‘Go to Berlin,’ she said. ‘I see that you must do that; you have no alternative. As for the rest, we shall see. Something will occur. I shall be here. My father will be here. You must count us as your friends.’
He kissed her hand when he left, and afterwards, when she was alone, she kissed the spot his lips had touched again and again. Now, thinking the matter out in the calmness of solitude, all seemed strange, unreal, uncertain to her. Were conspiracies actually possible nowadays? Did queer things actually happen in Europe? And did they actually happen in London hotels? She dined with her father that night.
‘I hear Prince Aribert has left,’ said Theodore Racksole.
‘Yes,’ she assented. She said not a word about their interview.
Chapter Eight ARRIVAL AND DEPARTURE OF THE BARONESS
ON the following morning, just before lunch, a lady, accompanied by a maid and a considerable quantity of luggage, came to the Grand Babylon Hôtel. She was a plump, little old lady, with white hair and an old-fashioned bonnet, and she had a quaint, simple smile of surprise at everything in general.
Nevertheless, she gave the impression of belonging to some aristocracy, though not the English aristocracy.

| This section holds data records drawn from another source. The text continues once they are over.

(* ===== verification/Prelude.v ===== *)
(** * livestream-rs

    livestream-rs takes live streams over RTMP and RTSP, relays them to RTMP and
    HTTP-FLV players, cuts them into HLS segments in an object store, and is driven
    over gRPC. This library models its own logic, translated from the Rust source
    under src/crates, src/src and src/tools, and proves what makes it correct. A few
    theorems state a behaviour of the code that differs from its documentation or
    from what it means to do; they say so.

    ** How the program fits together

    A gRPC call (Grpc.v) sends a control message to the RTMP or the RTSP server
    (Control.v). The server registers a session with a cancellation token and
    keeps a lifecycle handle for it (Session.v) in its map of pending handles. A
    publisher that connects (RtmpSession.v, RtspSession.v) takes the handle, marks
    the session connected and feeds a source; the pipeline (Pads.v, Factory.v,
    Chain.v, Engine.v) carries the packets through the processors to the FLV hub (FlvHub.v),
    which players subscribe to, and to the HLS segmenter and the object store
    (Hls.v, Sinks.v). When the handle ends, the token is cancelled, the events go
    to the dispatcher (Dispatcher.v) and a cleanup task removes the session.
    The process starts the servers, each of which may fail to bind, and drains them
    on a signal or an error (Main.v). The stress client in src/tools drives all of
    this from outside (StressTest.v).

    ** Files

    Each file models the Rust files it names at its top, with the names of the
    source: a struct is a Record, an enum an Inductive, a function or method a
    Definition or Fixpoint that takes and gives back the state it changes.

    - Prelude.v (this file): fallible results with the [let?] notation for the
      question mark operator, machine integers as [Z] with their ranges, byte
      strings and big-endian numbers, stores updated by location, rule induction
      for transition systems, tactics and the [lrs] hint database.
    - Types.v: codecs, parameters, packets, segments, and the MediaPacket trait as
      a class with instances (livestream-core/types.rs, livestream-codec).
    - Rtp.v, Flv.v, Nal.v: the wire formats (livestream-codec/rtp.rs;
      livestream-media/flv; the framings of H.264 units).
    - Tokio.v: what the code relies on of cancellation tokens and broadcast
      channels, as the classes TokenStore and BroadcastChan with their laws, and an
      implementation of each. Pads.v has the class of bounded queues, Channels.v
      that of a broadcast receiver and the wrapper around it (livestream-core/
      channel), RtmpConn.v those of the RTMP handshake and protocol session, and
      Ffmpeg.v that of FFmpeg's allocations and calls, CodecIo.v that of a codec
      that is sent to and received from. All clients are proved against the
      classes.
    - AvPacket.v, Ffmpeg.v, AvFields.v, Packetizer.v: livestream-media around FFmpeg:
      the fields of packets, frames, encoders and scalers and the conversions of
      convert.rs; what each wrapper allocates
      and frees, on every path, as programs over a ledger of live objects with a
      small separation logic (packet, frame, codec, decoder, encoder, scaler, bsf,
      context, rtp); stream collections, the FLV mapping and the FLV packetizer.
    - FlvHub.v, Session.v, Dispatcher.v, Control.v: the shared state of the servers
      (livestream-transport: flv, registry, lifecycle, dispatcher, protocol_server,
      controller, config). SessionSpec.v: the life cycle of a stream as a
      specification, which the registry with all its tasks refines. Metrics.v: the
      instruments of livestream-telemetry and the accept loop that records them.
    - RtmpSource.v, RtmpSession.v, RtmpConn.v: RTMP ingest and play (source/rtmp.rs,
      rtmp/), the last one with the handshake, the socket and the builders.
    - RtspWire.v, Sdp.v, RtspSession.v, RtpDemux.v: RTSP ingest (rtsp/,
      source/rtsp.rs, livestream-media/rtp.rs, processor/rtp_depack).
    - FlvMux.v, Transcode.v, Hls.v, Sinks.v, Sanitize.v: the processors and sinks of
      livestream-pipeline and src/infra/persistence.rs. HlsMux.v: the segmenter of
      Hls.v again, over the bytes FFmpeg's muxer writes through its callback into
      the shared buffer (context/hls_output.rs). CodecIo.v: the send and receive
      loops of encoder, decoder and bitstream filter. TranscodeRes.v: the transcoder
      of Transcode.v again, over the FFmpeg objects it owns. SegmentFs.v: the
      workspaces, the staging and the upload of segments over what the file system
      answers.
    - Pads.v, Factory.v, Engine.v: pads with demand, the task loops, the
      branches a stream gets and the execution of pipelines. Chain.v, RtspChain.v:
      the running pipelines, one task per processor and sink over the bounded pads
      between them, with their cancellations, panics and ends in any interleaving.
      FlvPath.v: the loop of sinks, the FLV sink, and what the hub and its players
      get of the tags. HlsPath.v: the HLS branch as one system, the segmenter and
      the MinIO sink in their own tasks over the staged files and the object store,
      whatever the file operations answer.
    - HttpFlv.v: HTTP-FLV players and the key frame recovery RTMP players share.
      HttpServer.v: the server around them, its routes, headers and permits.
    - StreamLife.v: the life of a stream from StartLivestream to the removal of its
      session, with the whole of an RTSP connection. RtmpPath.v, RtspPath.v: the
      sources as they are started and stopped, and what the frames of a connection
      become for a player, motion JPEG through the transcoder included.
    - Grpc.v: the control plane. Config.v: configuration and its validation;
      Settings.v: the layers it is read from.
      Main.v: start-up and shutdown of the process (src/src/main.rs). Telemetry.v:
      when and how telemetry is set up, and FFmpeg's log levels.
    - StressTest.v, HlsVerify.v: the stress client (src/tools), and its HLS check
      beside the branch of HlsPath.v.

    ** State and concurrency

    Shared objects are locations in stores, so aliasing is explicit: the lock of a
    descriptor is a location in [w_descs], a lifecycle handle an index of
    [w_lifecycles], a token a number of the token store, a channel of the
    dispatcher a location of [ed_store]. What tasks interleave is a step relation
    whose constructors are the operations ([session_step], [rtmp_step],
    [accept_step], the accesses of FlvHub.v) or a list of events ([Main.step],
    [connection_step], [chain_step], [rtsp_step], [branch_step]); the invariants
    hold for every interleaving. [session_step] has every operation of the registry
    with any arguments: it states what survives every use of it. Where a handler awaits in the middle and something can run in
    between, the parts are definitions of their own ([precreate_check] and
    [precreate_commit], [on_publish_requested] and [open_publisher],
    [cleanup_cancelled] and [cleanup_remove]).

    ** Outside code

    FFmpeg, rml_rtmp, rtsp-types, url, axum, tonic, the object store and the sockets are
    what their calls did: outcomes read from a list or given by a function that
    the definitions take as argument, classes with the laws their documentation
    states, or parameters of a Section (the AMF0 and base64 codecs,
    [av_rescale_q], the bitstream filter; the path that the url crate makes of the
    text of a URL, percent-encoded and normalised). No property assumes more of them than its
    statement says.

    ** What the theorems show

    Sessions: the registry agrees with its cleanup tasks under every interleaving
    and refines the life cycle of a stream, each handle announces its start and end
    at most once, a cancelled session leaves the registry, a TTL ends a session that nobody
    published, a handle has one owner, and a subscriber is told exactly about its
    stream. What precreating does on every branch, errors and replaced handles
    included: in two races an acknowledged session is cancelled by another handle's
    drop. A stream that is started, published and closed, over RTMP or RTSP, is
    announced once, relays its frames and leaves the id free for the next one.
    Connections: a connection limit is never exceeded; a publisher relays its media
    in order and leaves no session, handle or channel behind; a viewer changes
    nothing; an RTSP session records only what was announced; the stop of an RTSP
    stream does not reach its connection; the endpoints that are advertised lead to
    the session (over RTSP only for ids that a URL need not encode), as does the URL
    the stress client builds from them; the HTTP server
    routes, refuses and answers as it should; a watcher sees its states once and in order; list, info and health
    show the same sessions; what the handshake loses of a pipelining client.
    Process: what is advertised of servers that did not start, that the main task
    ends within its drain timeout, and what its final report counts.
    Media: FLV tags, RTP packets, NAL framings and RTSP messages survive their round
    trips and readers lose no byte (or exactly which); players get the cached
    headers first, also when they race with them, and recover at key frames; the
    RTMP relay keeps every unit; what a publisher sends, over RTMP or RTSP, reaches
    a player in order, and all of it unless an inner pad fills up or a task is cut
    off, motion JPEG as H.264 (without the configuration of AAC audio over
    RTSP); the transcoder sends its header first, and over FFmpeg's objects it does
    what it does over outcomes and frees what it made; a segment that is reported as
    staged is there whole and alone, and two streams share files and objects exactly when their
    sanitized ids are equal; the HLS segments partition the packets with
    increasing times, every one of them is uploaded, given up, refused or waiting,
    with its file and its object accordingly also when a playlist cannot be written
    or a file not removed, and a session that ends by its packets, its last writes
    working, leaves its final playlist in the store; the bytes of each segment with
    a frame are one complete file of its frames, unless a rollover fails; the stress
    client's check tells what was stored.
    FFmpeg: packets convert back and forth, every packet of the demultiplexer
    belongs to a stream of its context, the packetizer follows the last headers
    of the stream that were accepted, the wrappers free what they allocated, but for four paths, and codecs
    are sent to and received from as their contract asks.
    Pipeline: what a fan-out delivers when pads are full or closed, what the running
    tasks deliver, drop and drain, when the HLS branch starts, and the bound on a
    shutdown.

    ** Bounds and fuel

    Recursion is structural wherever the code consumes input. Where it is not, the
    fuel is the length of what is consumed: [run_rtsp_handshake] one turn per read
    ([run_rtsp_handshake_fuel]: any more gives the same result), [live_chunks] one
    chunk per event ([live_chunks_chunks]), [split_loop], [avcc_loop], [hex_loop] and
    [utf8_lossy_loop] the length of the data; [poll_cleanup] has one look per 10 ms
    of its 2 s timeout ([poll_cleanup_spec]), [gcd_loop] one step more than its
    divisor ([gcd_loop_gcd]); [handshake_loop] one turn per read, [recv] two turns
    ([recv_oldest]: any more give the same result). Integers that can wrap have their width written out.

    ** Not modelled

    The codecs, muxers and filters of FFmpeg itself; the OpenTelemetry and tracing
    crates behind Telemetry.v; what the config crate makes of a file or of the
    environment; the wire formats of HTTP, gRPC and RTMP chunks and how axum matches
    a path; the processes the stress client spawns; a file read while it is being
    written (each write, complete or cut off, is one step of HlsPath.v and of
    SegmentFs.v). Traits that
    only give access to a pointer, constructors that copy their arguments, and log
    lines have no definition of their own. *)
From stdpp Require Export prelude gmap strings relations.
#[export] Set Warnings "-notation-overridden".

Open Scope Z_scope.

(** [cbn] must not open the arithmetic of the guards. *)
#[global] Arguments Nat.ltb : simpl never.
#[global] Arguments Nat.leb : simpl never.
#[global] Arguments Nat.eqb : simpl never.
#[global] Arguments Nat.div : simpl never.
#[global] Arguments Nat.modulo : simpl never.
#[global] Arguments Z.ltb : simpl never.
#[global] Arguments Z.leb : simpl never.
#[global] Arguments Z.eqb : simpl never.
#[global] Arguments Z.mul : simpl never.
#[global] Arguments Z.add : simpl never.
#[global] Arguments Z.sub : simpl never.
#[global] Arguments Z.div : simpl never.
#[global] Arguments Z.modulo : simpl never.
#[global] Arguments Z.pow : simpl never.
#[global] Arguments Z.land : simpl never.
#[global] Arguments Z.lor : simpl never.
#[global] Arguments Z.shiftr : simpl never.
#[global] Arguments Z.shiftl : simpl never.
#[global] Arguments Z.of_nat : simpl never.
#[global] Arguments Z.max : simpl never.
#[global] Arguments Z.min : simpl never.

(** ** Fallible results *)

(** [anyhow::Result<A>]: the error type is an enumeration of the component. *)
Inductive result (E A : Type) : Type :=
| Ok (a : A)
| Err (e : E).
Arguments Ok {E A} a.
Arguments Err {E A} e.

Declare Scope lrs_scope.
Delimit Scope lrs_scope with lrs.
Open Scope lrs_scope.
(* ===== verification/AvPacket.v ===== *)
(** * FFmpeg packets
    [livestream-media/src/{packet.rs, convert.rs}]: the fields of an [AVPacket] as
    the wrapper reads and writes them, and the bridge between encoded packets and
    FFmpeg packets. The allocator, the fields of a fresh packet and
    [av_rescale_q] are FFmpeg's, and parameters here. *)
From S2P Require Import Prelude Types.

(** ** Machine integers *)

Definition AV_NOPTS_VALUE : Z := - 0x8000000000000000.
Definition AV_PKT_FLAG_KEY : Z := 1.

(** [as i32] and [as usize] (on 64 bits). *)
Definition as_i32 (z : Z) : Z := (z + 2 ^ 31) mod 2 ^ 32 - 2 ^ 31.
Definition as_usize (z : Z) : nat := Z.to_nat (z mod 2 ^ 64).

Lemma as_i32_small z : - 2 ^ 31 <= z < 2 ^ 31 -> as_i32 z = z.
Proof. intros Hz. unfold as_i32. rewrite Z.mod_small; lia. Qed.

Lemma as_i32_nat n : Z.of_nat n < 2 ^ 31 -> as_usize (as_i32 (Z.of_nat n)) = n.
Proof.
  intros Hn. rewrite as_i32_small by lia. unfold as_usize. rewrite Z.mod_small by lia. lia.
Qed.

(** ** Packets *)

Definition AVRational : Type := (Z * Z)%type.

(** The timing fields are [i64], the index and the flags [i32]; no data is []. *)
Record AvPacket := mkAvPacket {
  av_stream_index : Z;
  av_data : bytes;
  av_pts : Z;
  av_dts : Z;
  av_duration : Z;
  av_flags : Z;
}.

Inductive packet_error := AllocPacket | PacketMemory (size : Z).

(** What writing the payload can do: [av_new_packet] is asked for [len as i32]
    bytes but [len] bytes are copied. *)
Inductive set_outcome := DataSet (pkt : AvPacket) | DataError (e : packet_error) (pkt : AvPacket) | DataOverrun.

Section Packets.
(** FFmpeg: the fields of an allocated or unreferenced packet, and whether
    [av_new_packet] finds memory for a size. *)
Context (fresh : AvPacket) (av_new_packet : Z -> bool).

(** [alloc]; [ok]: [av_packet_alloc] gave a packet. *)
Definition packet_alloc (ok : bool) : result packet_error AvPacket :=
  if ok then Ok fresh else Err AllocPacket.

Definition with_data (p : AvPacket) (data : bytes) : AvPacket :=
  mkAvPacket (av_stream_index p) data (av_pts p) (av_dts p) (av_duration p) (av_flags p).

Definition set_data (data : bytes) : set_outcome :=
  let len := Z.of_nat (length data) in
  let size := as_i32 len in
  if negb (av_new_packet size) then DataError (PacketMemory size) fresh
  else if size <? len then DataOverrun
  else DataSet (with_data fresh data).

Definition stream_idx (p : AvPacket) : nat := as_usize (av_stream_index p).
Definition set_stream_idx (p : AvPacket) (idx : Z) : AvPacket :=
  mkAvPacket idx (av_data p) (av_pts p) (av_dts p) (av_duration p) (av_flags p).

Definition timestamp (v : Z) : option Z := if v =? AV_NOPTS_VALUE then None else Some v.
Definition packet_pts (p : AvPacket) : option Z := timestamp (av_pts p).
Definition packet_dts (p : AvPacket) : option Z := timestamp (av_dts p).
Definition packet_duration (p : AvPacket) : option Z :=
  if 0 <? av_duration p then Some (av_duration p) else None.

Definition set_pts (p : AvPacket) (pts : Z) : AvPacket :=
  mkAvPacket (av_stream_index p) (av_data p) pts (av_dts p) (av_duration p) (av_flags p).
Definition set_dts (p : AvPacket) (dts : Z) : AvPacket :=
  mkAvPacket (av_stream_index p) (av_data p) (av_pts p) dts (av_duration p) (av_flags p).

Definition is_key_frame (p : AvPacket) : bool := negb (Z.land (av_flags p) AV_PKT_FLAG_KEY =? 0).
Definition set_flags (p : AvPacket) (flags : Z) : AvPacket :=
  mkAvPacket (av_stream_index p) (av_data p) (av_pts p) (av_dts p) (av_duration p) flags.
Definition set_key_frame (p : AvPacket) (is_key : bool) : AvPacket :=
  set_flags p (if is_key then Z.lor (av_flags p) AV_PKT_FLAG_KEY
               else Z.land (av_flags p) (Z.lnot AV_PKT_FLAG_KEY)).

(** [av_rescale_q v from to]; [av_packet_rescale_ts] converts the valid times. *)
Context (av_rescale_q : Z -> AVRational -> AVRational -> Z).

Definition rescale_time (from to : AVRational) (v : Z) : Z :=
  if v =? AV_NOPTS_VALUE then v else av_rescale_q v from to.

Definition rescale_ts (p : AvPacket) (from to : AVRational) : AvPacket :=
  mkAvPacket (av_stream_index p) (av_data p) (rescale_time from to (av_pts p)) (rescale_time from to (av_dts p))
    (if 0 <? av_duration p then av_rescale_q (av_duration p) from to else av_duration p) (av_flags p).

(** ** The bridge ([convert.rs]) *)

(** The packet with its metadata; [base] is the packet holding the data. *)
Definition with_metadata (base : AvPacket) (pkt : EncodedPacket) : AvPacket :=
  mkAvPacket (as_i32 (Z.of_nat (pk_stream_index pkt))) (av_data base)
    (default AV_NOPTS_VALUE (pk_pts_ms pkt)) (default AV_NOPTS_VALUE (pk_dts_ms pkt)) (av_duration base)
    (if pk_is_keyframe pkt then Z.lor (av_flags base) AV_PKT_FLAG_KEY else av_flags base).

(** [None]: the overrun of [set_data]. *)
Definition to_av_packet (ok : bool) (pkt : EncodedPacket) : option (result packet_error AvPacket) :=
  match packet_alloc ok with
  | Err e => Some (Err e)
  | Ok base =>
      if nal_is_empty (pk_data pkt) then Some (Ok (with_metadata base pkt))
      else match set_data (as_bytes (pk_data pkt)) with
           | DataSet base => Some (Ok (with_metadata base pkt))
           | DataError e _ => Some (Err e)
           | DataOverrun => None
           end
  end.

Definition from_av_packet (pkt : AvPacket) (time_base : AVRational) (codec : Codec) : EncodedPacket :=
  let pkt := rescale_ts pkt time_base (1, 1000) in
  let pts_ms := packet_pts pkt in
  let dts_ms := match packet_dts pkt with
                | Some dts => Some dts
                | None => match pts_ms with Some pts => Some pts | None => Some 0 end
                end in
  mkPacket codec (stream_idx pkt) (AnnexB (av_data pkt)) pts_ms dts_ms (is_key_frame pkt) false false None.

End Packets.

(** ** Laws of the accessors *)

(** The fields FFmpeg documents for a packet that holds nothing yet. *)
Definition packet_defaults (p : AvPacket) : Prop :=
  av_stream_index p = 0 /\ av_data p = [] /\ av_pts p = AV_NOPTS_VALUE /\ av_dts p = AV_NOPTS_VALUE
  /\ av_duration p = 0 /\ av_flags p = 0.

Definition plain_packet : AvPacket := mkAvPacket 0 [] AV_NOPTS_VALUE AV_NOPTS_VALUE 0 0.

(** The key frame flag is one bit: reading it back gives what was written, and
    no other flag moves. *)
Lemma key_frame_flag p b : is_key_frame (set_key_frame p b) = b
  /\ forall n, n <> 0 -> 0 <= n -> Z.testbit (av_flags (set_key_frame p b)) n = Z.testbit (av_flags p) n.
Proof.
  assert (forall f, negb (Z.land f 1 =? 0) = Z.testbit f 0) as Hbit.
  { intros f. change 1 with (Z.ones 1). rewrite Z.land_ones by lia. change (2 ^ 1) with 2.
    rewrite <- Z.bit0_mod. destruct (Z.testbit f 0); done. }
  unfold is_key_frame, set_key_frame, AV_PKT_FLAG_KEY. split.
  - rewrite Hbit. destruct b; cbn [av_flags set_flags].
    + rewrite Z.lor_spec. change (Z.testbit 1 0) with true. apply orb_true_r.
    + rewrite Z.land_spec, Z.lnot_spec by lia. apply andb_false_r.
  - intros n Hn H0. assert (Z.testbit 1 n = false) as H1.
    { apply (Z.pow2_bits_false 0). lia. }
    destruct b; cbn [av_flags set_flags].
    + rewrite Z.lor_spec, H1. apply orb_false_r.
    + rewrite Z.land_spec, Z.lnot_spec, H1 by lia. apply andb_true_r.
Qed.

Lemma set_data_small fresh av_new data : Z.of_nat (length data) < 2 ^ 31 ->
  set_data fresh av_new data
  = if av_new (Z.of_nat (length data)) then DataSet (with_data fresh data)
    else DataError (PacketMemory (Z.of_nat (length data))) fresh.
Proof.
  intros Hl. unfold set_data. rewrite as_i32_small by lia. destruct (av_new _); [|done]. cbn.
  destruct (Z.ltb_spec (Z.of_nat (length data)) (Z.of_nat (length data))); [lia|done].
Qed.

Lemma timestamp_default (o : option Z) :
  timestamp (default AV_NOPTS_VALUE o) = match o with Some v => timestamp v | None => None end.
Proof. by destruct o. Qed.

(** What survives a trip through FFmpeg's representation: an absent decode time
    is filled in, and the least 64-bit integer reads as absent. *)
Definition bridged (pkt : EncodedPacket) : EncodedPacket :=
  let valid o := match o with Some v => timestamp v | None => None end in
  let pts := valid (pk_pts_ms pkt) in
  let dts := match valid (pk_dts_ms pkt) with
             | Some d => Some d
             | None => match pts with Some p => Some p | None => Some 0 end end in
  mkPacket (pk_codec pkt) (pk_stream_index pkt) (AnnexB (as_bytes (pk_data pkt))) pts dts
    (pk_is_keyframe pkt) false false None.

Lemma with_metadata_bridged fresh rescale data pkt : packet_defaults fresh ->
  (forall tb v, rescale v tb tb = v) -> Z.of_nat (pk_stream_index pkt) < 2 ^ 31 ->
  data = as_bytes (pk_data pkt) ->
  from_av_packet rescale (with_metadata (with_data fresh data) pkt) (1, 1000) (pk_codec pkt) = bridged pkt.
Proof.
  intros (_ & _ & _ & _ & Hdur & Hfl) Hr Hsi ->. unfold from_av_packet, bridged.
  assert (forall v, rescale_time rescale (1, 1000) (1, 1000) v = v) as Ht.
  { intros v. unfold rescale_time. rewrite Hr. by destruct (_ =? _). }
  unfold rescale_ts. cbn [with_metadata with_data av_pts av_dts av_data av_stream_index av_flags av_duration
    packet_pts packet_dts]. unfold packet_pts, packet_dts, is_key_frame, stream_idx.
  cbn [av_pts av_dts av_flags av_stream_index]. rewrite !Ht, !timestamp_default, as_i32_nat by done.
  f_equal. rewrite Hfl. by destruct (pk_is_keyframe pkt).
Qed.

(** An encoded packet survives FFmpeg's representation. Converted to an
    [AVPacket] and back in the millisecond time base, it keeps its stream,
    payload, key frame flag and times; a missing decode time comes back as the
    presentation time, or as 0 when that is missing too; framing, header marks
    and extradata do not survive. The conversion fails only when FFmpeg finds no
    memory, and a payload below 2 GiB is never copied past its buffer. *)
Theorem av_packet_roundtrip fresh av_new rescale ok pkt :
  packet_defaults fresh -> (forall tb v, rescale v tb tb = v) ->
  Z.of_nat (pk_stream_index pkt) < 2 ^ 31 -> Z.of_nat (nal_len (pk_data pkt)) < 2 ^ 31 ->
  match to_av_packet fresh av_new ok pkt with
  | Some (Ok p) => from_av_packet rescale p (1, 1000) (pk_codec pkt) = bridged pkt
  | Some (Err _) => ok = false \/ av_new (Z.of_nat (nal_len (pk_data pkt))) = false
  | None => False
  end.
Proof.
  intros Hf Hr Hsi Hlen. unfold to_av_packet, packet_alloc. destruct ok; [|by left]. cbn.
  pose proof Hf as (_ & Hd & _).
  destruct (nal_is_empty (pk_data pkt)) eqn:He.
  - replace fresh with (with_data fresh []) by (destruct fresh; cbn in *; by subst).
    apply with_metadata_bridged; try done. unfold nal_is_empty in He. by destruct (as_bytes (pk_data pkt)).
  - rewrite set_data_small by done. change (length (as_bytes (pk_data pkt))) with (nal_len (pk_data pkt)).
    destruct (av_new _) eqn:Ea; [|by right]. by apply with_metadata_bridged.
Qed.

Her tone to her maid, whom she addressed in broken English—the girl being apparently English—was distinctly insolent, with the calm, unconscious insolence peculiar to a certain type of Continental nobility. The name on the lady’s card ran thus: ‘Baroness Zerlinski’. She desired rooms on the third floor. It happened that Nella was in the bureau.
‘On the third floor, madam?’ questioned Nella, in her best clerkly manner.
‘I did say on de tird floor,’ said the plump little old lady.